We record rent expense on noncancellable leases containing known future scheduled rent increases on a straight-line basis over the respective leases beginning when we receive possession of the leased property for construction purposes. The difference between rent expense and rent paid is accounted for as deferred rent. Landlord construction allowances and other such lease incentives are recorded as deferred lease credits, and are amortized on a straight-line basis as a reduction to rent expense.

 

RECENT ACCOUNTING PRONOUNCEMENTS

 

In October 2005, the FASB issued FASB Staff Position Financial Accounting Standard (“FSP FAS”) 13-1, “Accounting for Rental Costs Incurred during Construction Period.” FSP FAS 13-1 clarifies the accounting for rental costs associated with operating leases that are incurred during a construction period. In addition, FSP FAS 13-1 requires that a lessee shall cease capitalizing rental costs as of the effective date of FSP FAS 13-1 for operating lease arrangements entered into prior to the effective date of FSP FAS 13-1. FSP FAS 13-1 is effective for periods beginning after December 15, 2005. We do not expect the adoption of FSP FAS 13-1 to have a material impact on our operating results or financial condition.

 

ITEM 3. QUANTITATIVE AND QUALITATIVE DISCLOSURES ABOUT MARKET RISK

 

Our market risks relate primarily to changes in interest rates.
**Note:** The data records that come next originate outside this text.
(** * Polymarket live tracker: a shallow embedding and its verification

    The development follows the JavaScript sources:
    - [winnerTracker.js] (class [PolymarketWinnerTracker]): the replay of the
      ERC-1155 [TransferSingle] log into a holder ledger and the winner record;
    - [marketTracker.js] (class [PolymarketTracker]): the request queue, the
      WebSocket reconnect schedule, the realtime callback fan-out and the
      market-resolution handler;
    - [index.js] (class [PolymarketApp]): the SSE broadcast.

    Conventions of the embedding.
    - A JavaScript [Number] that holds an integer is represented by that
      integer (a [Z]); every arithmetic result is rounded the way IEEE-754
      binary64 rounds it (module [JSNumber]); where a product can leave the
      range of binary64 the result may be [Infinity] (module [JSOverflow]).
    - A JavaScript [Map] or [Set] is an association list in insertion order
      (module [JSMap]); [set] on a present key keeps its position, [set] on
      an absent key appends, [delete] removes.
    - An [async] function returns its settled outcome; [await]ed collaborators
      (the RPC provider, axios, timers) are parameters of the model.
    - Wall-clock time is a logical clock in milliseconds. *)

From Stdlib Require Import ZArith NArith List String Ascii Bool Lia Sorted Permutation.
From Equations Require Import Equations.
Import ListNotations.
Local Open Scope Z_scope.

(** ** JavaScript numbers restricted to integers *)

Module JSNumber.

(** Largest magnitude up to which every integer is a binary64 value. *)
Definition MAX_SAFE : Z := 2 ^ 53.

(** Nearest multiple of [2^e] of a non-negative integer, ties to the even
    quotient (the binary64 rounding of an integer with more than 53 bits). *)
Definition round_half_even (e a : Z) : Z :=
  let q := Z.shiftr a e in
  let r := Z.land a (Z.ones e) in
  let half := 2 ^ (e - 1) in
  let q' := if r <? half then q
            else if half <? r then q + 1
            else if Z.even q then q else q + 1 in
  Z.shiftl q' e.

(** The binary64 value nearest to the integer [x]: [x] itself while 53 bits
    suffice, else [x] rounded to 53 significant bits. Overflow to [Infinity]
    is left out: sums of [uint256] amounts stay far below [2^1024]. *)
Definition to_number (x : Z) : Z :=
  let a := Z.abs x in
  if a <=? MAX_SAFE then x
  else Z.sgn x * round_half_even (Z.log2 a - 52) a.

(** [a + b] and [a - b] on numbers. *)
Definition add (a b : Z) : Z := to_number (a + b).
Definition sub (a b : Z) : Z := to_number (a - b).

(** [parseInt(value.toString())] for a [uint256] value printed in decimal. *)
Definition parseInt (value : N) : Z := to_number (Z.of_N value).

(** [x || 0] for the result of [Map.get]: [undefined] and [0] are falsy. *)
Definition or_zero (o : option Z) : Z :=
  match o with
  | Some v => v
  | None => 0
  end.

End JSNumber.

(** ** JavaScript numbers that may overflow *)

Module JSOverflow.

(** A number that is an integer, one of the two infinities, or [NaN]. *)
Inductive number : Type :=
| Finite (z : Z)
| PlusInfinity
| MinusInfinity
| NotANumber.

(** Magnitudes from [2^1024] on are beyond binary64. *)
Definition OVERFLOW : Z := 2 ^ 1024.

(** [Math.pow(2, k)] for an integer [k >= 0]. *)
Definition pow2 (k : N) : number :=
  if (k <? 1024)%N then Finite (2 ^ Z.of_N k) else PlusInfinity.

(** [a * p] for a binary64 integer [a] and a [p] that [pow2] returned:
    scaling by a power of two is exact until the product leaves the range,
    where it becomes an infinity; [0 * Infinity] is [NaN]. *)
Definition scale (a : Z) (p : number) : number :=
  match p with
  | Finite b =>
      if Z.abs (a * b) <? OVERFLOW then Finite (a * b)
      else if 0 <? a then PlusInfinity else MinusInfinity
  | PlusInfinity =>
      if 0 <? a then PlusInfinity
      else if a <? 0 then MinusInfinity
      else NotANumber
  | MinusInfinity =>
      if 0 <? a then MinusInfinity
      else if a <? 0 then PlusInfinity
      else NotANumber
  | NotANumber => NotANumber
  end.

End JSOverflow.

(** ** Insertion-ordered maps with string keys *)

Module JSMap.

Definition t (V : Type) : Type := list (string * V).

Definition empty {V : Type} : t V := [].

Fixpoint get {V : Type} (m : t V) (k : string) : option V :=
  match m with
  | [] => None
  | (k', v) :: m' => if String.eqb k k' then Some v else get m' k
  end.

Definition has {V : Type} (m : t V) (k : string) : bool :=
  match get m k with
  | Some _ => true
  | None => false
  end.

(** [m.set(k, v)]: overwrite in place, or append. *)
Fixpoint set {V : Type} (m : t V) (k : string) (v : V) : t V :=
  match m with
  | [] => [(k, v)]
  | (k', v') :: m' =>
      if String.eqb k k' then (k', v) :: m' else (k', v') :: set m' k v
  end.

(** [m.delete(k)]. *)
Fixpoint delete {V : Type} (m : t V) (k : string) : t V :=
  match m with
  | [] => []
  | (k', v') :: m' =>
      if String.eqb k k' then delete m' k else (k', v') :: delete m' k
  end.

Definition keys {V : Type} (m : t V) : list string := map fst m.
Definition values {V : Type} (m : t V) : list V := map snd m.
Definition entries {V : Type} (m : t V) : list (string * V) := m.
Definition size {V : Type} (m : t V) : Z := Z.of_nat (List.length m).

(** No key occurs twice: the representation invariant of a [Map]. *)
Definition wf {V : Type} (m : t V) : Prop := NoDup (keys m).

End JSMap.

(** ** winnerTracker.js *)

Module WinnerTracker.

(** [event.args] of a [TransferSingle] log entry of the watched position,
    with the block it was mined in. *)
Record TransferSingle : Type := {
  from : string;
  to : string;
  value : N;
  blockNumber : Z
}.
We bear this risk in two specific ways. First, the Credit Facility carries a variable interest rate that is tied to market indices and, therefore, our statement of income and our cash flows are exposed to changes in interest rates. As of December 24, 2005, we had no borrowings against our Credit Facility. However, we may borrow additional funds under our Credit Facility as needed.

 

The second component of interest rate risk involves the short-term investment of excess cash in short-term, investment-grade interest-bearing securities. These investments are considered to be cash equivalents and are shown that way on our balance sheet. If there are changes in interest rates, those changes would affect the investment income we earn on these investments and, therefore, impact our cash flows and results of operations.

 

We believe our market risk exposure is immaterial.

 

ITEM 4. CONTROLS AND PROCEDURES

 

Based upon an evaluation, under the supervision and with the participation of our Disclosure Committee and management, including the Chief Executive Officer and Chief Financial Officer, of the effectiveness of the design and operation of our disclosure controls and procedures pursuant to Securities Exchange Act of 1934 Rules 13a-15(b) and 15d-15(b), the Chief Executive Officer and Chief Financial Officer concluded that, as of the end of the three month period ended December 24, 2005, our disclosure controls and procedures are effective.

 

Changes in Internal Control Over Financial Reporting

 

There were no changes in our internal controls during the fiscal quarter ended December 24, 2005 that materially affected, or are reasonably likely to materially affect, our internal controls over financial reporting.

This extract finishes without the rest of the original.